+++ Data excerpts

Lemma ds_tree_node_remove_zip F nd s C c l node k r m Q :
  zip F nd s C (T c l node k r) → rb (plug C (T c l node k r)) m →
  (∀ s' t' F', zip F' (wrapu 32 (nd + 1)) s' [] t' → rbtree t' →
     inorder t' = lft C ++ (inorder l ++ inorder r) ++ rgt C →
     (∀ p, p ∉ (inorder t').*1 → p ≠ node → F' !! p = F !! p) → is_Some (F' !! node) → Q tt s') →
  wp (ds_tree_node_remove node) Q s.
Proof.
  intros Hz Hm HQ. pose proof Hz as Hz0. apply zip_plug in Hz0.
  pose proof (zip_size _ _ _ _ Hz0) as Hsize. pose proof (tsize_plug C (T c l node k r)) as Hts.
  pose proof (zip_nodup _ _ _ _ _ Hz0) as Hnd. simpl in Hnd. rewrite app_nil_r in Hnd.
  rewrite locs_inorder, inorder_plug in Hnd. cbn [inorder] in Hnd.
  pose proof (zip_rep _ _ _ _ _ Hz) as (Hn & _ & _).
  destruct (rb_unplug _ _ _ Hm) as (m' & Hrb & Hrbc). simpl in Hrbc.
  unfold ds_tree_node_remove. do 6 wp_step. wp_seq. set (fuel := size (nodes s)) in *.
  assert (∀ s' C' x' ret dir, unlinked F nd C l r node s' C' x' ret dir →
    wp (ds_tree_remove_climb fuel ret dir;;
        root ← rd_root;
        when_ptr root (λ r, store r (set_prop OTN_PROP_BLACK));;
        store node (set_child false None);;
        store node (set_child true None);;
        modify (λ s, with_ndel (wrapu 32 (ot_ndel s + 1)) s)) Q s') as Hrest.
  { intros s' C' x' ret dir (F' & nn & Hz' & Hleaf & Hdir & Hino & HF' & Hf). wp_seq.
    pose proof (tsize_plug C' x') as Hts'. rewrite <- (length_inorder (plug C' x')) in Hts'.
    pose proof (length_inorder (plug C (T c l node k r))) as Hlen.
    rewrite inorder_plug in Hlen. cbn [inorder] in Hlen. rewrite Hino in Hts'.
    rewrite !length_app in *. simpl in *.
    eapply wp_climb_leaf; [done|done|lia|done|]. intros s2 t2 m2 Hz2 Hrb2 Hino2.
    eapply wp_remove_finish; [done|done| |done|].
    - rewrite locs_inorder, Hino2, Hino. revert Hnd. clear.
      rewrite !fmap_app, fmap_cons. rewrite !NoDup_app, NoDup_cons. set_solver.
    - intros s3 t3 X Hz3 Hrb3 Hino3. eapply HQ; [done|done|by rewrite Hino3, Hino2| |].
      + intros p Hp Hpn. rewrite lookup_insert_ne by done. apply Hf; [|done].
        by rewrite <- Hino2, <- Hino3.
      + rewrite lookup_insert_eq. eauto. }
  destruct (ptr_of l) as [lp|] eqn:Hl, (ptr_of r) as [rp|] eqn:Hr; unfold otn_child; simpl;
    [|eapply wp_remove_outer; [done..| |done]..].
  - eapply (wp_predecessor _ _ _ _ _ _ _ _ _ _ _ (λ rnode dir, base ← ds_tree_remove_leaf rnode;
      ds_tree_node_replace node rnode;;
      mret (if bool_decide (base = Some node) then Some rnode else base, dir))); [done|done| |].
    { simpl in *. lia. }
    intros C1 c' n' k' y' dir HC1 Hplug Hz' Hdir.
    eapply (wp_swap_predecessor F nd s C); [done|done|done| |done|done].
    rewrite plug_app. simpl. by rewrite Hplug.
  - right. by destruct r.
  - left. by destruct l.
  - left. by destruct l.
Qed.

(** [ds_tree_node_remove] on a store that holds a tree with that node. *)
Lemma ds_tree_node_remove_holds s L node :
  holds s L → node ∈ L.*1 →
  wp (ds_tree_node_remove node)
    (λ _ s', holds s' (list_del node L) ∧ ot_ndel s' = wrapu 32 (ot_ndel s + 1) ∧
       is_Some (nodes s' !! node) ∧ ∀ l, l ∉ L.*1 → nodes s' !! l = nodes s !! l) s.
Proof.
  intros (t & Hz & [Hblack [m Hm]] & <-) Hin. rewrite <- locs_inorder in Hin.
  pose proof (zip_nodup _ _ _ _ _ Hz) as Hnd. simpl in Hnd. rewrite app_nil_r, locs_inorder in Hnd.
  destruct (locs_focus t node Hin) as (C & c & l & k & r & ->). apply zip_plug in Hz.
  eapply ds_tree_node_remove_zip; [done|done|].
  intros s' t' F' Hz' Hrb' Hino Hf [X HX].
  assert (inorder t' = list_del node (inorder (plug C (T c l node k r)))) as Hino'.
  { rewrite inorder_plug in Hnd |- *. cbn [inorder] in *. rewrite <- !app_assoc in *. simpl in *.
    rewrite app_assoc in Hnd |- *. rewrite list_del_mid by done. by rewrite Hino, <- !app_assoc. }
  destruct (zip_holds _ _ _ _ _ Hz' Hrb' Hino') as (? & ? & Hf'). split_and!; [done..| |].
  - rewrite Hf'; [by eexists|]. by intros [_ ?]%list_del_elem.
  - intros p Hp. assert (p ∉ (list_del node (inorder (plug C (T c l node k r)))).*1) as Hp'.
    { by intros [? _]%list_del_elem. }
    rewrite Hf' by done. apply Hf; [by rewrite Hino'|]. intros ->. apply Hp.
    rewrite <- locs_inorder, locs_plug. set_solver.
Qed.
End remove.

++++++
+++ Data excerpts

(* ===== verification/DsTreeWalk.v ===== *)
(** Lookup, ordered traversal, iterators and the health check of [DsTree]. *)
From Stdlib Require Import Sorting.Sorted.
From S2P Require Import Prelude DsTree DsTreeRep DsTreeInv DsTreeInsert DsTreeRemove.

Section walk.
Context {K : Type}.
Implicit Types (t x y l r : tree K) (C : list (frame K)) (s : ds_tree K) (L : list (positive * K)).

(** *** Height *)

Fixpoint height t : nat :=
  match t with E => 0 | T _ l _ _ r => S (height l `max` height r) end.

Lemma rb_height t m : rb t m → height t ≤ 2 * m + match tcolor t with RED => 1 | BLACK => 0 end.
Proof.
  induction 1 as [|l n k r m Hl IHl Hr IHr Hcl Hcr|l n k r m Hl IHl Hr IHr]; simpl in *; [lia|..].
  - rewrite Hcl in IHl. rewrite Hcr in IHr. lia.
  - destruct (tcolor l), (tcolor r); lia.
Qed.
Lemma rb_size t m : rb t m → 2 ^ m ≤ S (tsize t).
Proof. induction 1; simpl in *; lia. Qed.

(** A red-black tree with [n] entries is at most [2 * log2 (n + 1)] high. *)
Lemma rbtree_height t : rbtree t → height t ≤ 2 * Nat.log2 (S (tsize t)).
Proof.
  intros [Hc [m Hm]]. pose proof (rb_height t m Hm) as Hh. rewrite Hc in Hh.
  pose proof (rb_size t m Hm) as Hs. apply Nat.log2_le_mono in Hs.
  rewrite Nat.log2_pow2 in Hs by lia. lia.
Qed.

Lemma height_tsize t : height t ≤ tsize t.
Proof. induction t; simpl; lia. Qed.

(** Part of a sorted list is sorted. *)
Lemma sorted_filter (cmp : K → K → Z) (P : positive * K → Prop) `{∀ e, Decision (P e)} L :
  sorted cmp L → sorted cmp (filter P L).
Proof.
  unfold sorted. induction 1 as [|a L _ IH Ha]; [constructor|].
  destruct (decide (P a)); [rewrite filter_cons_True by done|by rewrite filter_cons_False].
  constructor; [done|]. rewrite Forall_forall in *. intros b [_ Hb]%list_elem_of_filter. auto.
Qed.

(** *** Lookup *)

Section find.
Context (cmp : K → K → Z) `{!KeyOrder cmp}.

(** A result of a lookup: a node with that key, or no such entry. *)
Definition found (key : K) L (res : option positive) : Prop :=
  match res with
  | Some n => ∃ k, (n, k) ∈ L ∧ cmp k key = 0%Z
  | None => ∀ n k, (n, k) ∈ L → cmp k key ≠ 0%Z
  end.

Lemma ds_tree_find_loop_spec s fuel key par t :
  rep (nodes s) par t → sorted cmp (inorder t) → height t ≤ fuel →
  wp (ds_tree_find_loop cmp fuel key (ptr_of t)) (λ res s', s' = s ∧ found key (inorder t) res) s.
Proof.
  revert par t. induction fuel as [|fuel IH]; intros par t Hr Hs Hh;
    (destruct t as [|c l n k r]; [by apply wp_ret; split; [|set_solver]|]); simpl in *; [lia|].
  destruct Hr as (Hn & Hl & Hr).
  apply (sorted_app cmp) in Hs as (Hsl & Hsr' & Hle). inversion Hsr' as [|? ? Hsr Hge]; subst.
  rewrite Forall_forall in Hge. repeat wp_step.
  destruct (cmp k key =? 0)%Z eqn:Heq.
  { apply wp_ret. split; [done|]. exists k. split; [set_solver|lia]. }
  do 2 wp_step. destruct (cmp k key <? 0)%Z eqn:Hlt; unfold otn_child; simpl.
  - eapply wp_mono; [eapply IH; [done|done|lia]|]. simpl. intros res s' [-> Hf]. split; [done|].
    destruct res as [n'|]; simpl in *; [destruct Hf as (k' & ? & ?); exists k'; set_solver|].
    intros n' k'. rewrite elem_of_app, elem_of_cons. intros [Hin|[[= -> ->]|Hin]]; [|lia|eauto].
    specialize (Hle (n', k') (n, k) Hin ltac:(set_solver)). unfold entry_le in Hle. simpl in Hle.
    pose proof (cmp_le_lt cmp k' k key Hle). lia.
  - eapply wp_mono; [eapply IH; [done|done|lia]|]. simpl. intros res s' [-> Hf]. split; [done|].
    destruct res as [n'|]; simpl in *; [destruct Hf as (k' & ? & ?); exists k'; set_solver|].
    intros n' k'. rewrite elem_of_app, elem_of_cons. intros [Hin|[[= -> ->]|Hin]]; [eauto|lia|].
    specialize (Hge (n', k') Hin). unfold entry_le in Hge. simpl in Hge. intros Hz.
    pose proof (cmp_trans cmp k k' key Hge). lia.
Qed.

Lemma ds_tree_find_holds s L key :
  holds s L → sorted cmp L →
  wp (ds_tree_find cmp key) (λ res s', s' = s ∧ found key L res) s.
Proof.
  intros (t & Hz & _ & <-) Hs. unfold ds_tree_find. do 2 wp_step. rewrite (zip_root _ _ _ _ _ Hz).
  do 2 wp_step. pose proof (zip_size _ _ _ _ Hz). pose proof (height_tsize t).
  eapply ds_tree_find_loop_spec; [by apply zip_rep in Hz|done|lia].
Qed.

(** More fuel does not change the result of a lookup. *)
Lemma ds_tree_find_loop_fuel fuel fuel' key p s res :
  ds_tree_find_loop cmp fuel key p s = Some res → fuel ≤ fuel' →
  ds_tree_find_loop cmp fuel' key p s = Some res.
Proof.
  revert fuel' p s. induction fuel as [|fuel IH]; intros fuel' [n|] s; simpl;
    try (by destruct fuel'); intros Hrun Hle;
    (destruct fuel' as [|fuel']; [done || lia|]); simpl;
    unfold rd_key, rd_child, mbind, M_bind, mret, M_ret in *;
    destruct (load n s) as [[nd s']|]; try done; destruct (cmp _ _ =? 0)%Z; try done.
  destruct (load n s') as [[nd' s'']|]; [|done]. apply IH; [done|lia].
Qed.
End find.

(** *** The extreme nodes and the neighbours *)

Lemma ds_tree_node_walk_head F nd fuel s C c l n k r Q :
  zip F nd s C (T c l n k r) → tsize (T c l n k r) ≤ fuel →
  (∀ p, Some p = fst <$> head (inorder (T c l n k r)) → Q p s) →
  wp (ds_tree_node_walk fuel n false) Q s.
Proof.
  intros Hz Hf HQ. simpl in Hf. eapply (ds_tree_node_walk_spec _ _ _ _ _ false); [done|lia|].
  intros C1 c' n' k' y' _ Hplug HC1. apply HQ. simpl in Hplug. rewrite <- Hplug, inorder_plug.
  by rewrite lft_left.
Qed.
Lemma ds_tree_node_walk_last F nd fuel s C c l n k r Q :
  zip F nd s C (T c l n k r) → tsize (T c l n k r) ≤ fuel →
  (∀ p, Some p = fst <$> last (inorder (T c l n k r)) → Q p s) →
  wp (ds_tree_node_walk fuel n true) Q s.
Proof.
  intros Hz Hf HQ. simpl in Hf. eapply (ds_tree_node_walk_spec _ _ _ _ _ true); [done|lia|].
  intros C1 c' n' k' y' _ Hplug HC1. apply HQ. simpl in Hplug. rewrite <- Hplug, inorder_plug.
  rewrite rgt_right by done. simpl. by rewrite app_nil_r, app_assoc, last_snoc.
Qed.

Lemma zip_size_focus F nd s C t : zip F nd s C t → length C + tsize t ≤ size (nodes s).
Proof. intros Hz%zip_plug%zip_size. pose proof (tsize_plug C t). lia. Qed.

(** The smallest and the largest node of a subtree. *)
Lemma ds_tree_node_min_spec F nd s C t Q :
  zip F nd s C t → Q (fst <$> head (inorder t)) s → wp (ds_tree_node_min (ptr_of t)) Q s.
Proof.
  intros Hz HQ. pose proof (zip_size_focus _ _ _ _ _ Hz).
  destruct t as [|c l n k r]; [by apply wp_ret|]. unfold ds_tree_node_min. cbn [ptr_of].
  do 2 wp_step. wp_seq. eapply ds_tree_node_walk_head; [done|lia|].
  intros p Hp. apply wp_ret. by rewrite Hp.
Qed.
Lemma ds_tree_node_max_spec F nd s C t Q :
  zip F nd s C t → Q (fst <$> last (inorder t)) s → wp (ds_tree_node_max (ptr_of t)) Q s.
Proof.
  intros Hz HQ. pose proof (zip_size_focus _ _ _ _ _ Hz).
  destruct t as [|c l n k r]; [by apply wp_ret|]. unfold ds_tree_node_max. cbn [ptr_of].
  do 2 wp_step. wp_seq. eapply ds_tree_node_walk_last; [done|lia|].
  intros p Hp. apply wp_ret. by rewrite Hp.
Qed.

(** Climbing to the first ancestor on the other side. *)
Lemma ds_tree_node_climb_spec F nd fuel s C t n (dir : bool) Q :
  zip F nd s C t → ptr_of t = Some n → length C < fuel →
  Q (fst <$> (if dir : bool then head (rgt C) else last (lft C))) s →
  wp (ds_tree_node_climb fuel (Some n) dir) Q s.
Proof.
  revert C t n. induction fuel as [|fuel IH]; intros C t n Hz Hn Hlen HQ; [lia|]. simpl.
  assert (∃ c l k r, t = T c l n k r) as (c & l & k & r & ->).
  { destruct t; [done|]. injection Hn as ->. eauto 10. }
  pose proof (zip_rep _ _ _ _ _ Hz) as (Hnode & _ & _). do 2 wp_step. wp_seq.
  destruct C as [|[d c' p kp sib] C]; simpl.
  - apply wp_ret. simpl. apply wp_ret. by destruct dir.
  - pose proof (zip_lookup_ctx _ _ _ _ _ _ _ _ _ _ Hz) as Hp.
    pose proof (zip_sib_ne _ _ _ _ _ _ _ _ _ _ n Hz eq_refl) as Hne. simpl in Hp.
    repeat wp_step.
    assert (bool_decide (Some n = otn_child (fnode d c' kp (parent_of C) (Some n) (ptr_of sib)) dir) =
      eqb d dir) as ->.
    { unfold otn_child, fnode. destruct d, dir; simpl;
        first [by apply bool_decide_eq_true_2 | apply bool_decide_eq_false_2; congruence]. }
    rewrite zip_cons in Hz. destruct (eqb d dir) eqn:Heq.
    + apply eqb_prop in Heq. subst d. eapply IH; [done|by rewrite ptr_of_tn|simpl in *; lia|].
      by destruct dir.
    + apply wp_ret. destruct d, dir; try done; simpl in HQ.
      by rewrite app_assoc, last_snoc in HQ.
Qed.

++++++

◆ **What the task requires**:
Gather up, from the records above, each line where the word "rbtree" appears.

◆ **Result of the task**:
  (∀ s' t' F', zip F' (wrapu 32 (nd + 1)) s' [] t' → rbtree t' →
Lemma rbtree_height t : rbtree t → height t ≤ 2 * Nat.log2 (S (tsize t)).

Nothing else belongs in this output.